Ils ont un impact non seulement sur l’employé, mais aussi sur l’équipe et même l’organisation. « Les impacts sont majeurs des deux côtés », note Julie Carignan, psychologue organisationnelle et CRHA ainsi qu’associée au sein de la firme Humance. « Pour l’employé, on parle de sa santé physique et psychologique. Pour l’organisation, on parle d’absentéisme et [de difficulté] de rétention et d’attraction de talents. » En effet, si un employé se bute à une situation de harcèlement au travail, par exemple, il vit d’abord de l’anxiété, une détresse puis une démotivation face à ses tâches, qui peuvent ensuite découler en insomnie et en perte d’appétit. Il ne recommandera pas non plus son milieu de travail à d’autres, ce qui peut causer, par ricochet, une difficulté d’embauche pour l’organisation.
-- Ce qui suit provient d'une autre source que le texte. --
(** C3.  In the direction from NanoVDB to OpenVDB, [file.write] is the only
    call that writes a file, and wherever it stands in the calls of a run it
    writes the output file, it comes after the reads of all the input files,
    in their order, and nothing but text follows it: so it is called once,
    and a run that returns [EXIT_SUCCESS] has called it.  What it is handed
    is the one collection of all the grids: every input file has delivered
    its handles, every handle that the files deliver has been handed to
    [nanoToOpenVDB] before, in the order of the files and of the handles in
    them, and the grids written are the translations of these handles, all
    of them and in that order.  In the direction from OpenVDB to NanoVDB,
    there is no [file.write]; every grid that is encoded is encoded after the
    output stream was opened, and it is written to that stream, with the
    codec chosen, in the very next call; and in a run that returns
    [EXIT_SUCCESS] every input file has delivered its grids, and the calls on
    grids are, for each grid that the files deliver, in the order of the
    files and of the grids in them, the call that encodes it and right after
    it the call that writes it to the stream. *)
Theorem batch_then_write_and_append_at_once (progName : string) (argv : list string)
  (w : World) (o : Options) (t : list Event) :
  parse progName argv initial = (Ret o, t) ->
  (2 <= length (operands argv))%nat ->
  let outputFile := last (operands argv) EmptyString in
  let inputs := removelast (operands argv) in
  let r := fst (main progName argv w) in
  let tr := snd (main progName argv w) in
  (extension outputFile = Some "vdb" ->
   (forall t1 p gs t2,
       tr = t1 ++ EvFileWrite p gs :: t2 ->
       p = outputFile
       /\ files_read t1 = inputs /\ translated t1 = gs
       /\ Forall no_write t1
       /\ Forall no_write t2 /\ files_read t2 = [] /\ translated t2 = []
       /\ exists hs,
           all_delivered (delivered_handles o) inputs = Some hs
           /\ handles_translated t1 = hs
           /\ translate_all hs = Some gs
           /\ handles_translated t2 = [])
   /\ (r = Ret EXIT_SUCCESS -> exists t1 gs t2, tr = t1 ++ EvFileWrite outputFile gs :: t2)
   /\ (forall e, In e tr -> no_write e \/ is_file_write e))
  /\ (extension outputFile = Some "nvdb" ->
      (forall t1 g s k v t2,
          tr = t1 ++ EvOpenToNano g s k v :: t2 ->
          In (EvOfstream outputFile) t1
          /\ forall h, openToNanoVDB g s k false v = Ok h ->
                       exists t3, t2 = EvWriteGrid outputFile h (codec o) :: t3)
      /\ (forall p gs, ~ In (EvFileWrite p gs) tr)
      /\ (r = Ret EXIT_SUCCESS ->
          exists gs calls,
            all_delivered (delivered_grids o) inputs = Some gs
            /\ encode_all o outputFile gs = Some calls
            /\ stream_calls tr = calls)).
Proof.
  intros Hparse Hlen outputFile inputs r tr. split; intro Hext.
  - destruct (main_toOpen progName argv w o t Hparse Hlen Hext) as (tg & Hg & Hmain).
    fold outputFile inputs in Hmain.
    pose proof (plain_not_translated tg Hg) as Hgh.
    destruct (plain_trace tg Hg) as (Hgw & Hgr & Hgt & _ & Hgf).
    destruct Hmain as [Hmain|(r' & Hmain & Hr')].
    + destruct (toOpen_block progName o outputFile inputs)
        as [(Hw & Hf & Hres)
           |(tl & gs0 & tail & Htc & Hlw & Hlf & Hread & Htrans & Htail & Hdel)].
      * (* the loop or the write went wrong before any file was written *)
        assert (Hnone : Forall (fun e => ~ is_file_write e) tr).
        { subst tr. rewrite Hmain. cbn [snd]. apply Forall_app. split; [assumption|].
          constructor; [intros []|assumption]. }
        split; [|split].
        -- intros t1 p gs t2 Hcut. exfalso.
           exact (no_split is_file_write tr t1 t2 (EvFileWrite p gs) Hnone I Hcut).
        -- subst r. rewrite Hmain. cbn [fst]. intro H. contradiction.
        -- intros e Hin. left. subst tr. rewrite Hmain in Hin. cbn [snd] in Hin.
           apply in_app_iff in Hin as [Hin|[<-|Hin]].
           ++ rewrite Forall_forall in Hgw. auto.
           ++ reflexivity.
           ++ rewrite Forall_forall in Hw. auto.
      * (* the loop went through: its calls, then file.write, then text *)
        pose proof (plain_not_translated tail Htail) as Hth.
        destruct (plain_trace tail Htail) as (Htw & Htr & Htt & _ & Htf).
        assert (Htr' : tr = (tg ++ EvInitialize :: tl)
                            ++ EvFileWrite outputFile gs0 :: tail).
        { subst tr. rewrite Hmain. cbn [snd]. rewrite Htc, <- app_assoc. reflexivity. }
        split; [|split].
        -- intros t1 p gs t2 Hcut. rewrite Htr' in Hcut.
           apply (split_unique is_file_write) in Hcut as (-> & Heq & ->);
             [|apply Forall_app; split; [assumption|constructor; [intros []|assumption]]
              |assumption|exact I].
           inversion Heq; subst p gs.
           rewrite files_read_app, translated_app, handles_translated_app, Hgr, Hgt, Hgh.
           cbn [app files_read translated handles_translated].
           destruct Hdel as (hs & Hd & Hh & Ht).
           split; [reflexivity|]. split; [assumption|]. split; [assumption|].
           split.
           { apply Forall_app. split; [assumption|].
             constructor; [reflexivity|assumption]. }
           split; [assumption|]. split; [assumption|]. split; [assumption|].
           exists hs. auto.
        -- intros _. eauto.
        -- intros e Hin. rewrite Htr' in Hin.
           apply in_app_iff in Hin as [Hin|[<-|Hin]].
           ++ left. apply in_app_iff in Hin as [Hin|[<-|Hin]].
              ** rewrite Forall_forall in Hgw. auto.
              ** reflexivity.
              ** rewrite Forall_forall in Hlw. auto.
           ++ right. exact I.
           ++ left. rewrite Forall_forall in Htw. auto.
    + (* the user declined at the prompt *)
      assert (Hnone : Forall (fun e => ~ is_file_write e) tr)
        by (subst tr; rewrite Hmain; assumption).
      split; [|split].
      * intros t1 p gs t2 Hcut. exfalso.
        exact (no_split is_file_write tr t1 t2 (EvFileWrite p gs) Hnone I Hcut).
      * subst r. rewrite Hmain. cbn [fst]. intro H. contradiction.
      * intros e Hin. left. subst tr. rewrite Hmain in Hin.
        rewrite Forall_forall in Hgw. auto.
  - destruct (main_toNano progName argv w o t Hparse Hlen Hext) as (tg & Hg & Hmain).
    fold outputFile inputs in Hmain.
    pose proof (plain_no_stream_calls tg Hg) as Hgs.
    destruct (plain_trace tg Hg) as (_ & _ & _ & Hge & Hgf).
    set (run := try_catch (toNano progName o outputFile inputs ;; version_note o)) in *.
    assert (Hstream : streamed outputFile (codec o) (snd run)).
    { apply try_catch_streamed, bind_streamed.
      - unfold toNano. apply bind_streamed; [exact I|]. intros _.
        apply for_each_streamed. intro f. apply toNano_file_streamed.
      - intros _. apply plain_streamed, version_note_plain. }
    assert (Hnofw : Forall (fun e => ~ is_file_write e) (snd run)).
    { unfold run, toNano. each_call; try (intros []).
      - apply toNano_file_no_file_write.
      - apply (plain_trace _ (version_note_plain o)). }
    destruct Hmain as [Hmain|(r' & Hmain & Hr')].
    + destruct (toNano_block_starts progName o outputFile inputs) as (rest & Hrest).
      fold run in Hrest.
      split; [|split].
      * intros t1 g s k v t2 Hcut. subst tr. rewrite Hmain in Hcut. cbn [snd] in Hcut.
        split.
        -- rewrite Hrest in Hcut.
           change (tg ++ EvInitialize :: EvOfstream outputFile :: rest)
             with (tg ++ [EvInitialize] ++ EvOfstream outputFile :: rest) in Hcut.
           rewrite app_assoc in Hcut.
           apply (before_first is_encode) in Hcut; auto; try exact I.
           apply Forall_app. split; [assumption|]. constructor; [intros []|constructor].
        -- intros h Hh.
           assert (Hall : streamed outputFile (codec o) (tg ++ EvInitialize :: snd run)).
           { apply streamed_app; [now apply plain_streamed|exact Hstream]. }
           rewrite Hcut in Hall. exact (streamed_cut _ _ _ _ _ _ _ _ _ Hall Hh).
      * intros p gs Hin. subst tr. rewrite Hmain in Hin. cbn [snd] in Hin.
        apply in_app_iff in Hin as [Hin|[Hin|Hin]]; [|discriminate|].
        -- rewrite Forall_forall in Hgf. exact (Hgf _ Hin I).
        -- rewrite Forall_forall in Hnofw. exact (Hnofw _ Hin I).
      * intro Hr. subst r tr. rewrite Hmain in Hr |- *. cbn [fst snd] in Hr |- *.
        destruct (toNano_block_trace progName o outputFile inputs)
          as (extra & Hrun & Hextra & Hret).
        fold run in Hrun, Hret. specialize (Hret Hr).
        destruct (for_each inputs (toNano_file progName o outputFile))
          as [[[]|s|e] tl] eqn:Hloop; cbn [fst snd] in Hret, Hrun; try contradiction.
        destruct (toNano_loop_delivers _ _ _ _ _ Hloop) as (gs & Hd & He).
        exists gs, (stream_calls tl). split; [assumption|]. split; [assumption|].
        rewrite Hrun, stream_calls_app, Hgs. cbn [app stream_calls].
        rewrite stream_calls_app, (plain_no_stream_calls _ Hextra).
        now rewrite app_nil_r.
    + split; [|split].
      * intros t1 g s k v t2 Hcut. exfalso. subst tr. rewrite Hmain in Hcut.
        exact (no_split is_encode tg t1 t2 (EvOpenToNano g s k v) Hge I Hcut).
      * intros p gs Hin. subst tr. rewrite Hmain in Hin.
        rewrite Forall_forall in Hgf. exact (Hgf _ Hin I).
      * intro Hr. subst r. rewrite Hmain in Hr. contradiction.
Qed.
Prévenir, prévenir et prévenir
Pour les psychologues rencontrés, la solution est claire comme de l’eau de rochenbsp; il faut prévenir plutôt que guérir. On dénote trois principaux types de prévention : primaire, secondaire et tertiaire. « La prévention primaire, ce sont les actions positionnées en amont des situations. Elle touche le volet organisation du travail, les processus, les rôles, la façon de prendre des décisions », commence Julie Carignan. Par exemple, il pourrait s’agir de clarifier les rôles et responsabilités lors de la conception même des postes, ce qui assurerait la prévention de tensions, de conflits ou d’iniquités potentiels.
« Pour la prévention secondaire, c’est réduire l’impact sur la santé des individus pour les aider à mieux gérer une situation à risque quand elle survient », poursuit la psychologue. Si on prend à nouveau l’exemple du harcèlement, il peut s’agir pour l’entreprise d’offrir des ateliers, des formations ou des guides sur le sujet ou encore de prévoir une personne ressource à qui se référer pour ces plaintes particulières.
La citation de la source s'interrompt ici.